What the task asks – Please state the number of lines in the entries below where the word "right" appears. Include nothing else.

★ ★ ★ ★ ★ ★ ★

(* ===== verification/AdminCorrectness.v ===== *)
(** * The cache across a shutdown and a crash

    The superblock and the metadata on the SSD are stored and loaded again:
    nothing of the volume is lost. *)

From S2P Require Import Prelude Types Mem Scan Fifo Rand Lru Policy Lookup World Dispatch Disk Clean CleanIo CleanState CleanSet WbAlloc Hits Superblock MdStore MdCreate MdLoad PageIo LoadLoop Recovery Saved Restart Concrete CleanConcrete AdminConcrete.

(** the devices of a world *)
Abbreviation dev w := (cw_k (cf_cw w)).

(** C2: crash recovery. The SSD holds the superblock of a write-back cache in
    use and metadata that are sound for it, whatever its state at the time of
    the crash. After the restart [eio_md_load] succeeds, and the cache it makes
    satisfies the invariant, keeps exactly the blocks whose entries are dirty,
    and stands for the same volume as before: no acknowledged write is lost. *)
Theorem crash_recovery_correct wx wr hp pages sp l : sb_fits (cf_d wx) -> blk_inv (cf_d wx) -> md_image_ok (cf_d wx) (dev wr) -> data_behind (cf_d wx) ->
  sb_state (cf_d wx) = CACHE_MD_STATE_DIRTY -> sb_read (sb_sectors (on_ssd (dev wr))) = sb_of wx -> restart_env wx wr hp pages sp l ->
  exists w', eio_md_load wr = Some (0, w') /\ let d' := cache_built (cf_d w') in
    blk_inv d' /\ layout d' = layout (cf_d wx) /\
    (forall i, 0 <= i < dmc_size (cf_d wx) -> exists f, flash_entry (cf_d wx) (dev wr) i = Some f /\
       EIO_CACHE_STATE_GET d' i = if tst (fc_state f) DIRTY then ALREADY_DIRTY else INVALID) /\
    (forall s, 0 <= s -> volume d' (dev w') s = volume (cf_d wx) (dev wr) s) /\
    pg_live (cf_kmem w') = pg_live (cf_kmem wr).
Proof.
  intros Hfit Hinv Hok Hb Hst Hsb Henv. set (d := cf_d wx) in *. set (F := entry_on d (dev wr)).
  assert (Hclean : sb_clean_shutdown (cf_d wr) (sb_of wx) = false).
  { unfold sb_clean_shutdown, sb_of. cbn [sb_cache_sb_state]. fold d. rewrite Hst. by destruct (_ && _). }
  destruct (restart_ok wx wr hp pages sp l F Henv Hfit Hsb) as (w' & E & [H1 H2 H3 H4 H5 H6]); [by left|by apply crash_md|rewrite Hclean; by apply crash_entries|].
  rewrite Hclean in *. exists w'. split; [done|]. split; [done|]. split; [done|]. split; [|split; [|done]].
  - intros i Hi. destruct (entry_on_spec d (dev wr) Hinv Hok i Hi) as [Ef _]. exists (F i). split; [done|]. rewrite H3 by done.
    unfold loaded_state, taken_entry. cbn [orb]. destruct (tst (fc_state (F i)) DIRTY) eqn:Et; [|done].
    by rewrite (proj2 (mo_entries d (dev wr) Hok i (F i) Hi Ef) Et).
  - intros s Hs. rewrite H5; [by apply crash_volume| |done|done]. intros i Hi. by apply entry_on_spec.
Qed.

Lemma crash_recovery_correct_witness : exists w', eio_md_load (ad_restart (devices ad_stored)) = Some (0, w') /\
  EIO_CACHE_STATE_GET (cache_built (cf_d w')) 3 = ALREADY_DIRTY /\ volume (cache_built (cf_d w')) (dev w') 16 = Raw 1000.
Proof.
  destruct (crash_recovery_correct ad_world (ad_restart (devices ad_stored)) 10 [11; 12; 13; 14] 15 [] ad_fits ad_inv ad_image (proj1 ad_data_behind) eq_refl ad_stored_sb (ad_env _))
    as (w' & E & _ & _ & H1 & H2 & _).
  exists w'. split; [exact E|]. clear E. split.
  - destruct (H1 3 ad_range) as (f & Ef & E3). rewrite ad_entry in Ef. injection Ef as <-. exact E3.
  - rewrite (H2 16 ltac:(lia)). exact ad_sector.
Defined.

(** C3: shutdown. When no allocation and no transfer fails, [eio_md_store]
    returns 0 and a later start of the cache from these devices restores every
    block: its state but for the bits of work in progress, and the sector of
    every valid block; the volume is the same. *)
Theorem shutdown_restart_correct w pages sp l : store_world w pages sp l -> cw_results (cf_cw w) = [] -> blk_inv (cf_d w) -> readable_ok (cf_d w) ->
  sb_fits (cf_d w) -> data_behind (cf_d w) -> md_before_data (cf_d w) ->
  exists w1, eio_md_store w = Some (0, w1) /\
    (sb_state (cf_d w1) = CACHE_MD_STATE_CLEAN \/ sb_state (cf_d w1) = CACHE_MD_STATE_FASTCLEAN) /\
    forall wr hp pages' sp' l', dev wr = dev w1 -> cold_boot (cf_d wr) = 0 -> restart_env w wr hp pages' sp' l' ->
    exists w', eio_md_load wr = Some (0, w') /\ let d' := cache_built (cf_d w') in
      blk_inv d' /\ layout d' = layout (cf_d w) /\
      (forall i, 0 <= i < dmc_size (cf_d w) -> EIO_CACHE_STATE_GET d' i = Z.land (EIO_CACHE_STATE_GET (cf_d w) i) saved_bits) /\
      (forall i, 0 <= i < dmc_size (cf_d w) -> EIO_CACHE_STATE_GET (cf_d w) i <> INVALID -> EIO_DBN_GET d' i = EIO_DBN_GET (cf_d w) i) /\
      (forall s, 0 <= s -> volume d' (dev w') s = volume (cf_d w) (dev w) s).
Proof.
  intros Hsw Hres Hinv Hread Hfit Hb Hm. set (d := cf_d w) in *.
  destruct (eio_md_store_ok w pages sp l Hsw) as (st & ssd' & w1 & r & E & [X1 X2 X3 X4 X5] & Hsaved & Hsb & Hkeep & Hnone & _).
  destruct (Hnone Hres) as [-> Hst]. fold d in X1, Hsaved, Hkeep, Hsb. specialize (Hsb eq_refl).
  assert (Hst2 : (st = CACHE_MD_STATE_CLEAN \/ st = CACHE_MD_STATE_FASTCLEAN) /\ md_written (md_start_sect d) (entry_now d) ssd' (dmc_size d)).
  { destruct Hsaved as [(-> & _ & H)|[(-> & _ & H)|H]]; [split; [by left|done]|split; [by right|done]|done]. }
  destruct Hst2 as [Hst2 Hwr]. exists w1. split; [done|]. split; [by rewrite X1|].
  intros wr hp pages' sp' l' Hdev Hcold Henv. set (wx := conf_with (set_sb_state st d) w) in *.
  assert (Henv' : restart_env wx wr hp pages' sp' l') by (destruct Henv; by constructor).
  assert (Hfit' : sb_fits (cf_d wx)) by by apply (sb_state_fits st d).
  assert (Hinv' : blk_inv (cf_d wx)) by by apply (sb_state_inv st d).
  assert (Hread' : readable_ok (cf_d wx)) by done.
  rewrite <-X2, <-Hdev in Hwr, Hsb. assert (Hwr' : md_written (md_start_sect (cf_d wx)) (entry_now (cf_d wx)) (on_ssd (dev wr)) (dmc_size (cf_d wx))) by exact Hwr.
  assert (Hclean : sb_clean_shutdown (cf_d wr) (sb_of wx) = true).
  { unfold sb_clean_shutdown. rewrite Hcold. unfold sb_of. cbn [sb_cache_sb_state negb Z.eqb andb]. change (sb_state (cf_d wx)) with st. by destruct Hst2 as [->| ->]. }
  destruct (restart_ok wx wr hp pages' sp' l' (entry_now (cf_d wx)) Henv' Hfit' Hsb) as (w' & E' & [H1 H2 H3 H4 H5 H6]).
  { right. exact Hst2. } { by apply saved_md. } { rewrite Hclean. by apply saved_entries. }
  rewrite Hclean in *. exists w'. split; [done|]. split; [done|]. split; [done|]. split; [|split].
  - intros i Hi. rewrite H3 by done. by apply (saved_loaded (cf_d wx)).
  - intros i Hi Hv. destruct (entry_now_eq (cf_d wx) Hread' i Hi) as (b & Eb & _ & Ee). change (EIO_DBN_GET d i) with (EIO_DBN_GET (cf_d wx) i). rewrite Eb.
    rewrite H4; [by rewrite Ee|done|]. rewrite (saved_loaded (cf_d wx)) by done.
    change (Z.land (EIO_CACHE_STATE_GET d i) saved_bits <> INVALID). destruct (bi_state d Hinv i Hi) as [?|Hv3]; [done|]. intros En.
    assert (Ez : Z.land (Z.land (EIO_CACHE_STATE_GET d i) saved_bits) 3 = VALID) by by rewrite <-Z.land_assoc. by rewrite En in Ez.
  - intros s Hs. rewrite H5; [|intros i Hi; by apply (saved_flash (cf_d wx))|done|done].
    rewrite (saved_volume (cf_d wx)) by done. change (volume (cf_d wx) (dev wr) s) with (volume d (dev wr) s). rewrite Hdev.
    apply volume_kept; try done. intros t T1 T2. rewrite X2. by apply Hkeep.
Qed.

Lemma shutdown_restart_correct_witness : exists w1 w', eio_md_store ad_world = Some (0, w1) /\ eio_md_load (ad_restart (dev w1)) = Some (0, w') /\
  EIO_CACHE_STATE_GET (cache_built (cf_d w')) 3 = ALREADY_DIRTY /\ volume (cache_built (cf_d w')) (dev w') 16 = volume ad_run cl_disks 16.
Proof.
  destruct (shutdown_restart_correct ad_world [10; 11; 12; 13] 14 [15] ad_store_world eq_refl ad_inv ad_readable ad_fits (proj1 ad_data_behind) (proj2 ad_data_behind))
    as (w1 & E1 & _ & H). exists w1.
  destruct (H (ad_restart (dev w1)) 10 [11; 12; 13; 14] 15 [] eq_refl eq_refl (ad_env _)) as (w' & E' & _ & _ & H1 & _ & H2).
  exists w'. split; [exact E1|]. split; [exact E'|]. clear E1 E' H. split; [|exact (H2 16 ltac:(lia))].
  rewrite (H1 3 ad_range). exact ad_kept_state.
Defined.

(** The superblock. When its write succeeds, reading the superblock gives
    back every field of the cache, cut to the width it has on the SSD; when it
    fails the error is returned. Nothing else on the SSD, nor the disk, changes,
    and the page comes back to the allocator. *)
Theorem eio_sb_store_correct p l w : no_device (cf_d w) = false -> names_ok w -> fresh_pages (p :: l) w -> cf_kmalloc w = [] ->
  exists e w', eio_sb_store w = Some (e, w') /\ e = io_error (next_res (cf_cw w)) /\ cf_d w' = cf_d w /\
    (next_res (cf_cw w) = IoOk -> sb_read (sb_sectors (on_ssd (dev w'))) = sb_of w) /\
    (forall t, t < EIO_SUPERBLOCK_START \/ EIO_SUPERBLOCK_START + 8 <= t -> on_ssd (dev w') !!! t = on_ssd (dev w) !!! t) /\
    on_hdd (dev w') = on_hdd (dev w) /\ pg_live (cf_kmem w') = pg_live (cf_kmem w) /\ fresh_pages l w'.
Proof.
  intros Hd Hn Hf Hk. destruct (eio_sb_store_ok p l w Hd Hn Hf Hk) as (e & w' & E & [Hr (mem & ssd & tr & nx & -> & Hsb & Hkeep & _) Hnext]).
  exists e. eexists. split; [exact E|]. split; [exact Hr|]. split; [done|]. split; [exact Hsb|]. split; [exact Hkeep|]. split; [done|]. split; [done|exact Hnext].
Qed.

Lemma eio_sb_store_correct_witness : exists w', eio_sb_store ad_world = Some (0, w') /\ sb_read (sb_sectors (on_ssd (dev w'))) = sb_of ad_world.
Proof.
  destruct (eio_sb_store_correct 10 [11; 12; 13; 14; 15] ad_world ad_device (ad_names _ _ _) (ad_fresh _ _ _) eq_refl) as (e & w' & E & -> & _ & H & _).
  exists w'. split; [exact E|exact (H eq_refl)].
Defined.



(** C40: a policy that is not registered. When the policy cannot be set up
    [eio_md_load] returns 0, as after a successful load, although no block was
    loaded: the size, the words and the devices are those before the call. *)
Theorem md_load_policy_error_lost w hp l e dp : let h := sb_read (sb_sectors (on_ssd (dev w))) in
  CACHE_FAILED_IS_SET (cf_d w) = false /\ CACHE_DEGRADED_IS_SET (cf_d w) = false -> cf_kmalloc w = [] -> cw_results (cf_cw w) = [] -> fresh_pages (hp :: l) w ->
  sb_accepted h -> eio_policy_init true (cf_policies w) (sb_config h {| (cf_d w) with sb_version := EIO_SB_VERSION |}) = Some (e, dp) -> e <> 0 ->
  exists w', eio_md_load w = Some (0, w') /\ policy_ops (cf_d w') = None /\ dmc_size (cf_d w') = dmc_size (cf_d w) /\
    cache (cf_d w') = cache (cf_d w) /\ cache_md8 (cf_d w') = cache_md8 (cf_d w) /\ dev w' = dev w /\ pg_live (cf_kmem w') = pg_live (cf_kmem w).
Proof.
  intros h Hd Hk Hres Hf Hsb Hp He. destruct (md_load_policy_fails w hp l e dp Hd Hk Hres Hf Hsb Hp He) as (w' & mem & nx & E & -> & _).
  destruct (policy_init_fails _ _ _ _ Hp He) as [r ->]. eexists. split; [exact E|]. split_and!; done.
Qed.

Lemma md_load_policy_error_lost_witness : exists w', eio_md_load ad_no_policy = Some (0, w') /\ policy_ops (cf_d w') = None /\ dmc_size (cf_d w') = 0.
Proof.
  destruct (md_load_policy_error_lost ad_no_policy 10 [11; 12; 13; 14; 15] (- EINVAL) ad_no_policy_cache (proj1 ad_no_policy_ok) eq_refl eq_refl (ad_no_policy_fresh) (proj1 (proj2 ad_no_policy_ok))
    (proj2 (proj2 ad_no_policy_ok))) as (w' & E & H1 & H2 & _); [done|]. exists w'. split; [exact E|]. split; [exact H1|exact H2].
Defined.

(** C26: the layout of a new cache. On a device large enough for its own
    metadata, the superblock, the metadata and the data do not overlap, the
    cache is a whole number of sets, it fits on the device, and metadata and
    data start on an 8 KiB boundary of the disk the device is a partition of. *)
Theorem create_layout_correct d : create_pre d -> let d' := create_layout d in
  EIO_SUPERBLOCK_START + EIO_SUPERBLOCK_SECTORS <= md_start_sect d' /\ md_before_data d' /\ data_behind d' /\
  md_sectors d' + dmc_size d' * block_size d' <= dmc_size d /\ (assoc d | dmc_size d') /\
  (16 | cache_dev_start_sect d' + md_start_sect d') /\ (16 | cache_dev_start_sect d' + md_sectors d').
Proof. exact (create_layout_ok d). Qed.

Lemma create_layout_correct_witness : let d' := create_layout ad_fresh_cache in md_start_sect d' = 153 /\ md_sectors d' = 185 /\ dmc_size d' = 224 /\ md_before_data d'.
Proof.
  destruct (create_layout_correct ad_fresh_cache ad_create_pre) as (_ & H & _). split; [by vm_compute|]. split; [by vm_compute|]. split; [by vm_compute|exact H].
Defined.
(* ===== verification/IoCorrectness.v ===== *)
(** * Properties of the I/O path *)

From S2P Require Import Prelude Types Mem DList SetLru Scan Rand Policy Thresh Lookup SetSeq World Dispatch Disk Clean CleanIo CleanState CleanSet CleanThread WbAlloc IoWorld MdUpdate IoPath IoMap Refs MdFlow Split Mapping Hits Concrete CleanConcrete IoConcrete.

(** C17: [eio_map] never panics before it serves a bio, and loses nothing.  A
    bio the cache takes is either ended at once with ENOMEM, exactly once, and
    only if an allocation failed, with every object, lock and hold as before; or
    it has a new container, held once by [eio_map] and once by each split, with
    the locks of exactly the sets of its sectors in write-back mode, and splits,
    each in one block, in ascending order of blocks, that cover its sectors and
    its memory; these go to [eio_read] or [eio_write].  Either way the
    references between the objects stay consistent. *)
Theorem eio_map_correct {K : Kernel} k0 held jiffies w bio_ b :
  refs_ok k0 held w -> bios w !! bio_ = Some b -> (forall b' c', bcs w !! b' = Some c' -> bc_bio c' <> bio_) ->
  bio_ok b -> wf_geom (io_d w) -> block_size (io_d w) < 2 ^ 23 -> cacheable (io_d w) b ->
  (exists w', eio_map jiffies bio_ w = Some (DM_MAPIO_SUBMITTED, w') /\ map_given_up k0 held w bio_ w') \/
  (exists bc l w1, eio_map jiffies bio_ w = (map_rest jiffies b bc l ;; ret DM_MAPIO_SUBMITTED) w1 /\ map_divided k0 held w bio_ b bc l w1).
Proof. apply eio_map_ok. Qed.

Lemma eio_map_correct_witness :
  let w := io_world_of cl_cache (io_bio 32 8192) [] [] in
  (exists w', eio_map 9 1 w = Some (DM_MAPIO_SUBMITTED, w') /\ map_given_up io_kmem0 (fun _ => 0) w 1 w') \/
  (exists bc l w1, eio_map 9 1 w = (map_rest 9 (io_bio 32 8192) bc l ;; ret DM_MAPIO_SUBMITTED) w1 /\ map_divided io_kmem0 (fun _ => 0) w 1 (io_bio 32 8192) bc l w1).
Proof.
  intros w. apply (eio_map_correct io_kmem0 (fun _ => 0) 9 w 1 (io_bio 32 8192));
    [apply io_refs|done|intros b' c' E; destruct (lookup_empty_Some (M := gmap Z) b' c' E)|exact io_bio_ok|exact cl_cache_wf|by vm_compute|exact cl_cacheable].
Defined.

(** a discard is ended with success and changes nothing; a write to a
    read-only cache is ended with EPERM, any bio of a cache whose disk failed
    with ENODEV: once, without an object, a lock or a transfer. *)
Theorem eio_map_rejects {K : Kernel} jiffies w bio_ b err : bios w !! bio_ = Some b -> bi_idx b = 0 -> map_reject (io_d w) b err ->
  exists d', eio_map jiffies bio_ w = Some (DM_MAPIO_SUBMITTED, set_bio_ended (bio_ended w ++ [(bio_, err)]) (with_d d' w)) /\ counters (io_d w) d'.
Proof. apply map_reject_ok. Qed.

Definition failed_cache : cache_c := set_cache_flags CACHE_FLAGS_FAILED cl_cache.
Lemma eio_map_rejects_witness :
  let w := io_world_of failed_cache (io_bio 32 8192) [] [] in
  exists d', eio_map 9 1 w = Some (DM_MAPIO_SUBMITTED, set_bio_ended (bio_ended w ++ [(1, - ENODEV)]) (with_d d' w)) /\ counters (io_d w) d'.
Proof.
  intros w. apply (eio_map_rejects 9 w 1 (io_bio 32 8192)); [done|done|]. apply RejFailed; [done|by left; vm_compute|by vm_compute].
Defined.

(** the splits [eio_map] makes of a bio, or of its part before an allocation
    that failed, are the bio: taken together, in order, they transfer each
    sector of the bio with the memory the bio gives for it; each lies in one
    block, no two in the same; the elements of each fit its size; each holds the
    container once, and no other object changes. *)
Theorem map_split_correct w bio_ bc b c : bios w !! bio_ = Some b -> bcs w !! bc = Some c -> wf_geom (io_d w) -> block_size (io_d w) < 2 ^ 23 ->
  bio_ok b -> 0 <= bc_holdcount c -> bc_holdcount c + bi_size b / 512 < 2 ^ 31 ->
  exists l failed w' ebs,
    map_split (S (Z.to_nat (eio_to_sector (bi_size b)))) bio_ bc (bi_sector b) (bi_size b) 0 w = Some ((l, failed), w') /\
    split_done w bio_ bc b c l failed w' /\ Forall2 (fun e eb => ebios w' !! e = Some eb) l ebs /\
    splits_of (io_d w) bc b (bi_sector b) (bi_size b / 512) (bvec_slots (bi_io_vec b)) failed ebs.
Proof.
  intros Eb Ec Hg Hbs [Hidx Hvecs Hsec (k & Ek & Hk & Hk2 & Hend & Hlen)] Hc0 Hc.
  assert (Hsz : bi_size b / 512 = k) by (rewrite Ek, Z.mul_comm, Z.div_mul; lia). rewrite Hsz in *.
  assert (E0 : drop (Z.to_nat (bi_idx b)) (bi_io_vec b) = bi_io_vec b) by by rewrite Hidx.
  assert (Hpos : at_pos (bi_io_vec b) 0).
  { destruct (bi_io_vec b) as [|v l]; [split_and!; [constructor|done|by exists 0|done]|].
    split_and!; [done|done|by exists 0|]. by apply Forall_cons in Hvecs as [[[? _] _] _]. }
  destruct (map_split_ok (S (Z.to_nat (eio_to_sector (bi_size b)))) w bio_ bc b c (bi_sector b) k 0 Eb Ec Hg Hbs)
    as (l & failed & w' & ebs & E & D & HF & HS); rewrite ?E0, ?rest_zero; [done|done|lia|done|lia|done|done|done|rewrite sector_div; lia|].
  rewrite E0, rest_zero in HS. rewrite <-Ek in E. by exists l, failed, w', ebs.
Qed.

Lemma map_split_correct_witness :
  let w := set_bcs {[7 := mapped_bc 1 9 []]} (io_world_of cl_cache (io_bio 32 8192) [] [true; false]) in
  exists l failed w' ebs, map_split 17 1 7 32 8192 0 w = Some ((l, failed), w') /\
    split_done w 1 7 (io_bio 32 8192) (mapped_bc 1 9 []) l failed w' /\ Forall2 (fun e eb => ebios w' !! e = Some eb) l ebs /\
    splits_of (io_d w) 7 (io_bio 32 8192) 32 16 (bvec_slots (bi_io_vec (io_bio 32 8192))) failed ebs.
Proof.
  intros w. apply (map_split_correct w 1 7 (io_bio 32 8192) (mapped_bc 1 9 [])); [done|done|exact cl_cache_wf|by vm_compute|exact io_bio_ok|done|by vm_compute].
Defined.
(** The classes on the ASCII range, where letters are A-Z and a-z and the
    digits are 0-9. *)
Definition ascii_classes : Unicode :=
  {| isalpha_char := fun c =>
       (((65 <=? c) && (c <=? 90)) || ((97 <=? c) && (c <=? 122)))%N;
     isdigit_char := fun c => ((48 <=? c) && (c <=? 57))%N;
     isdecimal_char := fun c => ((48 <=? c) && (c <=? 57))%N;
     decimal_value := fun c => N.to_nat (c - 48) |}.

Definition option_str_eqb (a b : option str) : bool :=
  match a, b with
  | Some x, Some y => str_eqb x y
  | None, None => true
  | _, _ => false
  end.

(** [r == cd] on rows. *)
Definition row_eqb (r cd : Row) : bool :=
  option_str_eqb (row_pos r) (row_pos cd)
  && str_eqb (row_code r) (row_code cd)
  && str_eqb (row_name r) (row_name cd)
  && option_str_eqb (row_representation r) (row_representation cd)
  && str_eqb (row_mc r) (row_mc cd)
  && str_eqb (row_repeat r) (row_repeat cd).

(** [r['pos'] and r['pos'].endswith(pos)] *)
Definition pos_matches (pos : str) (r : Row) : bool :=
  match row_pos r with
  | Some p => nonempty p && endswith p pos
  | None => false
  end.

(** [table.index(cd)] *)
Fixpoint table_index (cd : Row) (table : list Row) : option nat :=
  match table with
  | [] => None
  | r :: table' =>
      if row_eqb r cd then Some 0 else option_map S (table_index cd table')
  end.

Definition is_none {A} (o : option A) : bool :=
  match o with
  | None => true
  | Some _ => false
  end.

(** The row found for the data element at index [i_d] and the rows its
    components are paired with: the lines that [report] and [make_edi_xml]
    share.  A row without representation heads a composite, and the pairing
    starts after it. *)
Definition located_rows (table : list Row) (i_d : nat) : result (Row * list Row) :=
  let pos := str_of_nat ((i_d + 1) * 10) in
  match filter (pos_matches pos) table with
  | [] => Raise IndexError
  | cd :: _ =>
      match table_index cd table with
      | None => Raise ValueError
      | Some start =>
          let start := if is_none (row_representation cd) then start + 1 else start in
          Ok (cd, skipn start table)
      end
  end.

(* ================================================================= *)
(** ** report *)

Definition dots : str := [46%N; 46%N].

(** ['..' in representation] *)
Definition has_dots (representation : str) : bool :=
  negb (is_none (str_index representation dots)).

(** [representation.split('..')] *)
Fixpoint split_dots (s : str) : list str :=
  match s with
  | [] => [[]]
  | c :: s' =>
      match s' with
      | c' :: s'' =>
          if N.eqb c 46 && N.eqb c' 46 then [] :: split_dots s''
          else match split_dots s' with
               | p :: ps => (c :: p) :: ps
               | [] => [[c]]
               end
      | [] => [[c]]
      end
  end.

★ ★ ★ ★ ★ ★ ★

Solved problem – 2